-- What to work on --
Range to reproduce from the entries below: the line with "Definition binade (x", the line with "(** The binary64", and every line in between. Give them exactly and give nothing else.

-- Available data --
|---|
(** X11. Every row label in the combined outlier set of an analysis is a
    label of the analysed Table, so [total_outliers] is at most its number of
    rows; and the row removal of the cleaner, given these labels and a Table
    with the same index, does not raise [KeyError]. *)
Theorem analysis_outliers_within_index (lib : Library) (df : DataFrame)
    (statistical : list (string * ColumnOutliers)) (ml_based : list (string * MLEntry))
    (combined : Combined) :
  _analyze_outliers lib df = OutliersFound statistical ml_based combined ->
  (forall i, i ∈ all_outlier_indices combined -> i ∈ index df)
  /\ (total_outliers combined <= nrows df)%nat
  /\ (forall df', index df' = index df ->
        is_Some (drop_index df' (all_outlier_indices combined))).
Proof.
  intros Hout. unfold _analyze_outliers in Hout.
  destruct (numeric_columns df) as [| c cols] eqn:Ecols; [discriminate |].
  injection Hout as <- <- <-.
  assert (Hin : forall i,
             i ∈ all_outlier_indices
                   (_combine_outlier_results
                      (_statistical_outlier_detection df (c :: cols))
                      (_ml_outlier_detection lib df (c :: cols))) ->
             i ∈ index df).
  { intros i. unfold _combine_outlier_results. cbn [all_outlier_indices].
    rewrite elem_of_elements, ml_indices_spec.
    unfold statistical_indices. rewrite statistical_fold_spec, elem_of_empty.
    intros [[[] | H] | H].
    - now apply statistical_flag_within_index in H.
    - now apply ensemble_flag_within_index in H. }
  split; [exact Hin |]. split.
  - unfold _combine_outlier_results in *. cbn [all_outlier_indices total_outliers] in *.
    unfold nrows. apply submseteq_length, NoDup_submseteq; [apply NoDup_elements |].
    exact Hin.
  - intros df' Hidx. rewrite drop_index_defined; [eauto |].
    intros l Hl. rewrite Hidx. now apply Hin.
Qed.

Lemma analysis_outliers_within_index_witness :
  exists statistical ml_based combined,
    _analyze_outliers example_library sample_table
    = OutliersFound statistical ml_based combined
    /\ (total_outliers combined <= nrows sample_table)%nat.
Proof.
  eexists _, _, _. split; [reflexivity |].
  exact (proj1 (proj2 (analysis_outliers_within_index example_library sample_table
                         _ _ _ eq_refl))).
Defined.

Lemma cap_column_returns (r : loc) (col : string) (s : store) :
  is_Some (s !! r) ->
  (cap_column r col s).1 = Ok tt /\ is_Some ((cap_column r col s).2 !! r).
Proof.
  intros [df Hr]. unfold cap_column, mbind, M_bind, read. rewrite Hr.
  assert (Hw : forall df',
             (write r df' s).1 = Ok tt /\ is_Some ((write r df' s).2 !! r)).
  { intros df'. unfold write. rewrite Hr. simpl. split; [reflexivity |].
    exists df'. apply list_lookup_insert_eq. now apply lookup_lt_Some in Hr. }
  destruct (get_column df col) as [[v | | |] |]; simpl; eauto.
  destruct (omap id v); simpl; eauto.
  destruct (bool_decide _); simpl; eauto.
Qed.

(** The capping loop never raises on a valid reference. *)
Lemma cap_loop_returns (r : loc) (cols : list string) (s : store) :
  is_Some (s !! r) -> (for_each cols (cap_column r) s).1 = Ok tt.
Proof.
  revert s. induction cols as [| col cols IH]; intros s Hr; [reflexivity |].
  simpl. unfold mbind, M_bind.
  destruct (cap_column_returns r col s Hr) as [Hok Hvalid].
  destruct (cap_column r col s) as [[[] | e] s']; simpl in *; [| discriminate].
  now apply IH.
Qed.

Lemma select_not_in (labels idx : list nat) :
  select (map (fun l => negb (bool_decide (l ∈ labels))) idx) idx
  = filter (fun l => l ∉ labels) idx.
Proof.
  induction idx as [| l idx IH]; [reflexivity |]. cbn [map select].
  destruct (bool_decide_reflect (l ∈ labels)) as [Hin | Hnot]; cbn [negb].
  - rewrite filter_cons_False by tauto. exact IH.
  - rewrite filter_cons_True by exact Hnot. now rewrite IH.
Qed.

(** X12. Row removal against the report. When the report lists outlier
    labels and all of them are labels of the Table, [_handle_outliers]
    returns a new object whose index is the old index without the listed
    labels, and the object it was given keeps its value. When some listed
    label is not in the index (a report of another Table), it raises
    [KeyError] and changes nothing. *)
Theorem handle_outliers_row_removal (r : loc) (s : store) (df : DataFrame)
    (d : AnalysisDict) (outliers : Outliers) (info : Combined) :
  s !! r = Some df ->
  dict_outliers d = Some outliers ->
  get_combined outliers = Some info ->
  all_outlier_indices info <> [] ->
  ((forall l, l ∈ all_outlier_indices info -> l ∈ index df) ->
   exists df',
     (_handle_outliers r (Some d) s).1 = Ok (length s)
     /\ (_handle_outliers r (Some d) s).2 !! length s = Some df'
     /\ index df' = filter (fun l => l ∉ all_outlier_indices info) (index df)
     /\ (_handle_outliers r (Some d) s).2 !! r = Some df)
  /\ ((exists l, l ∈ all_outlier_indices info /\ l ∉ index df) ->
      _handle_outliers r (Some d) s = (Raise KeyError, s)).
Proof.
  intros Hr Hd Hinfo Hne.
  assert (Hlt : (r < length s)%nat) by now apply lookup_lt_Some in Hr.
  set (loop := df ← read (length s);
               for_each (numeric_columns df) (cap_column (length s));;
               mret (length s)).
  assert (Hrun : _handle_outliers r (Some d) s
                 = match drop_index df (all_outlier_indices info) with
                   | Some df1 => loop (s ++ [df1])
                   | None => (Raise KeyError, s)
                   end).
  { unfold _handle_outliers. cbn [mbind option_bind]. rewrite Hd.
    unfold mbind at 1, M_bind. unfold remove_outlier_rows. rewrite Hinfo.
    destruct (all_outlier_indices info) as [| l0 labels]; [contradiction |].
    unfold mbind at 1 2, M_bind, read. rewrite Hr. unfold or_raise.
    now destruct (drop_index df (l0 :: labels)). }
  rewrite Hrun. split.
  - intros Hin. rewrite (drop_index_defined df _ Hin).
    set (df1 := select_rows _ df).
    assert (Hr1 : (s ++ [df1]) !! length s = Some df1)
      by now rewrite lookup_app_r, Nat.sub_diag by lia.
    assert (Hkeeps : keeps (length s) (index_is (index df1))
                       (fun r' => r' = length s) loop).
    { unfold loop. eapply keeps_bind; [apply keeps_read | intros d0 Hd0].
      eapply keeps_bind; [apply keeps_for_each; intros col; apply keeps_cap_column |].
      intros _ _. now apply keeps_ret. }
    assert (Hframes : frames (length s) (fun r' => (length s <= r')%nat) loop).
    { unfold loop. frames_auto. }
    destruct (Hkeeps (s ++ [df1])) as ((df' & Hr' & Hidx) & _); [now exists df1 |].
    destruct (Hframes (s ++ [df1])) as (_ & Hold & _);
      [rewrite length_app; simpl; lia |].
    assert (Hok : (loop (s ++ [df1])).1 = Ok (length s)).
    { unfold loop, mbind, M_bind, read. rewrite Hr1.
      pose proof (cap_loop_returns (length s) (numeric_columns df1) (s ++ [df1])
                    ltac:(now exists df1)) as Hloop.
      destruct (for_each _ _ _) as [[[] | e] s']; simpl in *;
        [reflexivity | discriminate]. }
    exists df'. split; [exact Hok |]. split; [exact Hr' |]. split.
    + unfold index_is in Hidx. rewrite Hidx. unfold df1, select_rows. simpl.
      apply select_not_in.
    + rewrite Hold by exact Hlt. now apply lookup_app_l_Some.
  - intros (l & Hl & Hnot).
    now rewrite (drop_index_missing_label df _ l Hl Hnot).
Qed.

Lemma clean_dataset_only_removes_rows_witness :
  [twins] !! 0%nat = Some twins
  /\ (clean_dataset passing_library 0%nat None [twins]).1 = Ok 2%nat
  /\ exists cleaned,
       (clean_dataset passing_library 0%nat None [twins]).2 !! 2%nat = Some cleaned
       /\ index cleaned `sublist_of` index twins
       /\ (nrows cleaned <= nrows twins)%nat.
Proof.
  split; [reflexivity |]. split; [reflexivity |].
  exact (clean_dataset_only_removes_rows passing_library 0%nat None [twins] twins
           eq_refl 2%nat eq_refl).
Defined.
|---|
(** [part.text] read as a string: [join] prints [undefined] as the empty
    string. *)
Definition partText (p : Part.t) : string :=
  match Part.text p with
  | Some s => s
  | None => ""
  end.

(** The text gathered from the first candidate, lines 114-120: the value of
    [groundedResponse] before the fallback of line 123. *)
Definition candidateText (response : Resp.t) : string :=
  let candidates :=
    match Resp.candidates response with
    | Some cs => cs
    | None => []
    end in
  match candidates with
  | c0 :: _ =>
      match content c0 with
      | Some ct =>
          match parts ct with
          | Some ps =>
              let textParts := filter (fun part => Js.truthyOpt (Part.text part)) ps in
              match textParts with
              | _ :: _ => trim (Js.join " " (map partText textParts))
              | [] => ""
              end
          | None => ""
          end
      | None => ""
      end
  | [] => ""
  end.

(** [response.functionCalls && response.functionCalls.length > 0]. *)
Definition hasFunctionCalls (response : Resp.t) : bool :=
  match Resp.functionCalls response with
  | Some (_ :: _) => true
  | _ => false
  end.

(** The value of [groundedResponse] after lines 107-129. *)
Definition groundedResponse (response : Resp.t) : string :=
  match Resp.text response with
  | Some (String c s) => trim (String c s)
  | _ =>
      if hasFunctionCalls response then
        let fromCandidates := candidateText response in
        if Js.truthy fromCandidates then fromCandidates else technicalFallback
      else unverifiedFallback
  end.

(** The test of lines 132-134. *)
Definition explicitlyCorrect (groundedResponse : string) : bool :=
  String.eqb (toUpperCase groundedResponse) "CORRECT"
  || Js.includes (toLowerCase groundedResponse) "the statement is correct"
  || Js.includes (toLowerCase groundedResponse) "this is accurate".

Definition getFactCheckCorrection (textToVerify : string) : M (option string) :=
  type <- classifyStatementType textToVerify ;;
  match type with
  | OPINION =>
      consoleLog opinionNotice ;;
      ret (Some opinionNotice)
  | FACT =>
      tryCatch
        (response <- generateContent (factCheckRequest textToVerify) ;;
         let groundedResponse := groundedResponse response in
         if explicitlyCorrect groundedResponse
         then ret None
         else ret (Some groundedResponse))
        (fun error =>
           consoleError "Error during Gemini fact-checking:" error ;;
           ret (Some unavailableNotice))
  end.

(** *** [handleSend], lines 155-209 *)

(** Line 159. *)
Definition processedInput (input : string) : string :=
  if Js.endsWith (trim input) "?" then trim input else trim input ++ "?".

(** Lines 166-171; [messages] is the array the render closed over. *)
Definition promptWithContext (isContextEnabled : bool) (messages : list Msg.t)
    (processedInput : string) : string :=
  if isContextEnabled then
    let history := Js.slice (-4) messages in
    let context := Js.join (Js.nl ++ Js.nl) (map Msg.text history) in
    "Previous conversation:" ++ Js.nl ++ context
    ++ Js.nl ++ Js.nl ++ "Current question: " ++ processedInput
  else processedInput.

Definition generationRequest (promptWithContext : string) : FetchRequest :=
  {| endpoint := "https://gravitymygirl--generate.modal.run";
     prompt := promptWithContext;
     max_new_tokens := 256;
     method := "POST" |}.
|---|
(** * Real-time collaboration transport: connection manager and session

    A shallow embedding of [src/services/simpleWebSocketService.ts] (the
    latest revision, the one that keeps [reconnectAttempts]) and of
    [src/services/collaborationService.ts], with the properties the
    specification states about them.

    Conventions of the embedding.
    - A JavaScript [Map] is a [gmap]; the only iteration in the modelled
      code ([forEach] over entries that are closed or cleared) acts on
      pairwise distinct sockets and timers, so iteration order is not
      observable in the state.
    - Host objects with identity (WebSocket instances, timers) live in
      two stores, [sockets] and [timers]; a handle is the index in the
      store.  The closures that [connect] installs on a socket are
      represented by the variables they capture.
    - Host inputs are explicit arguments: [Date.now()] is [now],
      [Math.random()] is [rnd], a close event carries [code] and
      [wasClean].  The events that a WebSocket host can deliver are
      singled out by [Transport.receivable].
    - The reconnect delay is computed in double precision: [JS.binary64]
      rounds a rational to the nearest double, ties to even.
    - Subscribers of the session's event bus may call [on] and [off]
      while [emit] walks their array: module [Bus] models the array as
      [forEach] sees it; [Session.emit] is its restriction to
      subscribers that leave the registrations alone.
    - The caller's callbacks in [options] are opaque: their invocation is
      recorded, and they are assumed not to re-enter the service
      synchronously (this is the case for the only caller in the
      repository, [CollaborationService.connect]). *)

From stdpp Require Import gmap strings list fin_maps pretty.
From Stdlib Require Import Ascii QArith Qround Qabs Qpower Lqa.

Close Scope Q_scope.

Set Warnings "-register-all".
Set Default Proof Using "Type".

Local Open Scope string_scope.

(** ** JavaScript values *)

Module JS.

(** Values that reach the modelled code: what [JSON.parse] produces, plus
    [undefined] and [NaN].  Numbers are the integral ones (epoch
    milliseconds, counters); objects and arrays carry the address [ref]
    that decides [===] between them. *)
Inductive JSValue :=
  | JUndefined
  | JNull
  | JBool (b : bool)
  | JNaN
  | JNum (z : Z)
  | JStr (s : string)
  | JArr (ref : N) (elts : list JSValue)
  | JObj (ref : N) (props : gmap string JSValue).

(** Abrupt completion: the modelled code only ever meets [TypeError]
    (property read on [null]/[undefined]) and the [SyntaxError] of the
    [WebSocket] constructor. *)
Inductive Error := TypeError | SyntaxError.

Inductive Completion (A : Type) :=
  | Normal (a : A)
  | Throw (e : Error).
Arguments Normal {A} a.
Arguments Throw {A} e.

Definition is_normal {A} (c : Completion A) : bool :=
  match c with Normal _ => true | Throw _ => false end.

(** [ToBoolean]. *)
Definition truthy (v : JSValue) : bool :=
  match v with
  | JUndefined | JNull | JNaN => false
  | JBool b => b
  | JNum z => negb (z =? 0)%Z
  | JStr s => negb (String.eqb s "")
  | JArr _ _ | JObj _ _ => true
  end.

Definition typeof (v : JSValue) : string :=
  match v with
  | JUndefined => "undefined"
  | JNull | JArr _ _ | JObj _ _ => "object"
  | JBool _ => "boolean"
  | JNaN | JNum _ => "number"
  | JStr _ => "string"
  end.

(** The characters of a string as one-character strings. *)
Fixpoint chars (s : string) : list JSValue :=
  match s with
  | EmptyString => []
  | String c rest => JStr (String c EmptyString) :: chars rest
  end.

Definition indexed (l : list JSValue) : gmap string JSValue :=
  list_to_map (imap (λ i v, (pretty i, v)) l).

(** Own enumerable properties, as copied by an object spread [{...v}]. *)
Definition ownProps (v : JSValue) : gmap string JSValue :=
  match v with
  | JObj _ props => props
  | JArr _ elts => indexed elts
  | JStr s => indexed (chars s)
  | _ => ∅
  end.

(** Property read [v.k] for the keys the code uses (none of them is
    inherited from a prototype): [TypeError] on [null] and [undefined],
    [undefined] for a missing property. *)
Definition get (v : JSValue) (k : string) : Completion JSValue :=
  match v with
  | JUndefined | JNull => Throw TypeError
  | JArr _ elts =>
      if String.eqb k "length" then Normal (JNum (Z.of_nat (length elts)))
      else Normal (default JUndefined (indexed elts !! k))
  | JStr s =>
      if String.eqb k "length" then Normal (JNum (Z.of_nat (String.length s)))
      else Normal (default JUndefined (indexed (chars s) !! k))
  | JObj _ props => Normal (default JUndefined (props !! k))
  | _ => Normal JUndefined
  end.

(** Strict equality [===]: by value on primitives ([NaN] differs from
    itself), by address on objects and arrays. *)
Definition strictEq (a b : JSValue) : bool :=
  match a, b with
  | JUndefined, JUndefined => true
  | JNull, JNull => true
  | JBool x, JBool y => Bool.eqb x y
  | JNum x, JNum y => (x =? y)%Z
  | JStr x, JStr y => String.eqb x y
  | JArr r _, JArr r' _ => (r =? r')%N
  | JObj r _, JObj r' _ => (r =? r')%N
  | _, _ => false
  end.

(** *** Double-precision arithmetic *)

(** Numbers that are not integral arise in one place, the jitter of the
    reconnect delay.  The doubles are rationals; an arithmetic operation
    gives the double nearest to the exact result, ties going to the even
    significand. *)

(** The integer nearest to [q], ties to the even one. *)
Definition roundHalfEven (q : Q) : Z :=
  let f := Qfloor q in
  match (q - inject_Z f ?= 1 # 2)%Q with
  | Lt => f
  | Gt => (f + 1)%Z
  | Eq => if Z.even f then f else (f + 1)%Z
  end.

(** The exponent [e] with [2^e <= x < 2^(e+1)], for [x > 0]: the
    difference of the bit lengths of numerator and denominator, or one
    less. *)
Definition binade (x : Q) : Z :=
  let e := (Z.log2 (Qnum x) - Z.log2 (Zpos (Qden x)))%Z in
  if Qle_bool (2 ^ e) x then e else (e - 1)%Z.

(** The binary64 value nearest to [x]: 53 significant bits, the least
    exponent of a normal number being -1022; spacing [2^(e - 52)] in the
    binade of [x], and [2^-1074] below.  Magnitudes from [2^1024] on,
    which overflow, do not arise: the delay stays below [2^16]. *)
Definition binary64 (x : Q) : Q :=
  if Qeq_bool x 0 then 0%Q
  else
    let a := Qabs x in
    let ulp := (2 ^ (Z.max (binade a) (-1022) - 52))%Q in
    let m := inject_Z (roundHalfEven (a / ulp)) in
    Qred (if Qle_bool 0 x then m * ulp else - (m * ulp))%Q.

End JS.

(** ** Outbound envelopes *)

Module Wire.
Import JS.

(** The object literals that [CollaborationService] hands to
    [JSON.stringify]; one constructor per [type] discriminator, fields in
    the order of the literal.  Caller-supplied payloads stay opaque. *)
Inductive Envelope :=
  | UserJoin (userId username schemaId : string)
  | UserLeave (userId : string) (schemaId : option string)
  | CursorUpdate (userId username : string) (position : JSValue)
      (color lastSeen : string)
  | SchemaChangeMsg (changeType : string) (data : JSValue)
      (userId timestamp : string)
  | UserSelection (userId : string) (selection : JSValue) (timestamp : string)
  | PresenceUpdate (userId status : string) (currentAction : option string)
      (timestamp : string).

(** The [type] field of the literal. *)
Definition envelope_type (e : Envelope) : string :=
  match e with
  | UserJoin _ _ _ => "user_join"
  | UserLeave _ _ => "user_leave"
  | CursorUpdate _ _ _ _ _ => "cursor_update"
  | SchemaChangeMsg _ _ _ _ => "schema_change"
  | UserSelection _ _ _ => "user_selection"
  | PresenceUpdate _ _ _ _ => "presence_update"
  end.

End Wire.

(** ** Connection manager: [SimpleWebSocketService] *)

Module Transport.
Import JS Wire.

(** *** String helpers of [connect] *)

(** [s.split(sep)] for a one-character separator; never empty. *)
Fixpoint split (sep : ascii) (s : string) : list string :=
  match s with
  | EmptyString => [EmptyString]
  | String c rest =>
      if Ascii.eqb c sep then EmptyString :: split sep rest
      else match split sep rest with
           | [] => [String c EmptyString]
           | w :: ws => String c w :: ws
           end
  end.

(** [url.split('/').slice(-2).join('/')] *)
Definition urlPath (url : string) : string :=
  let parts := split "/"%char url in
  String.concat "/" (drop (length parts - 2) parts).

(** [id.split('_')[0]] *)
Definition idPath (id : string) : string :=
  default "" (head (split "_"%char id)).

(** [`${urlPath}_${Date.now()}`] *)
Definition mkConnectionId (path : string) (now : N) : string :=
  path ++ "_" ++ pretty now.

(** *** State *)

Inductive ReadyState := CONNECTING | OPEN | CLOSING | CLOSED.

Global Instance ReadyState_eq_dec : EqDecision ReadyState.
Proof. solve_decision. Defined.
|---|
-- Written response --
Definition binade (x : Q) : Z :=
  let e := (Z.log2 (Qnum x) - Z.log2 (Zpos (Qden x)))%Z in
  if Qle_bool (2 ^ e) x then e else (e - 1)%Z.

(** The binary64 value nearest to [x]: 53 significant bits, the least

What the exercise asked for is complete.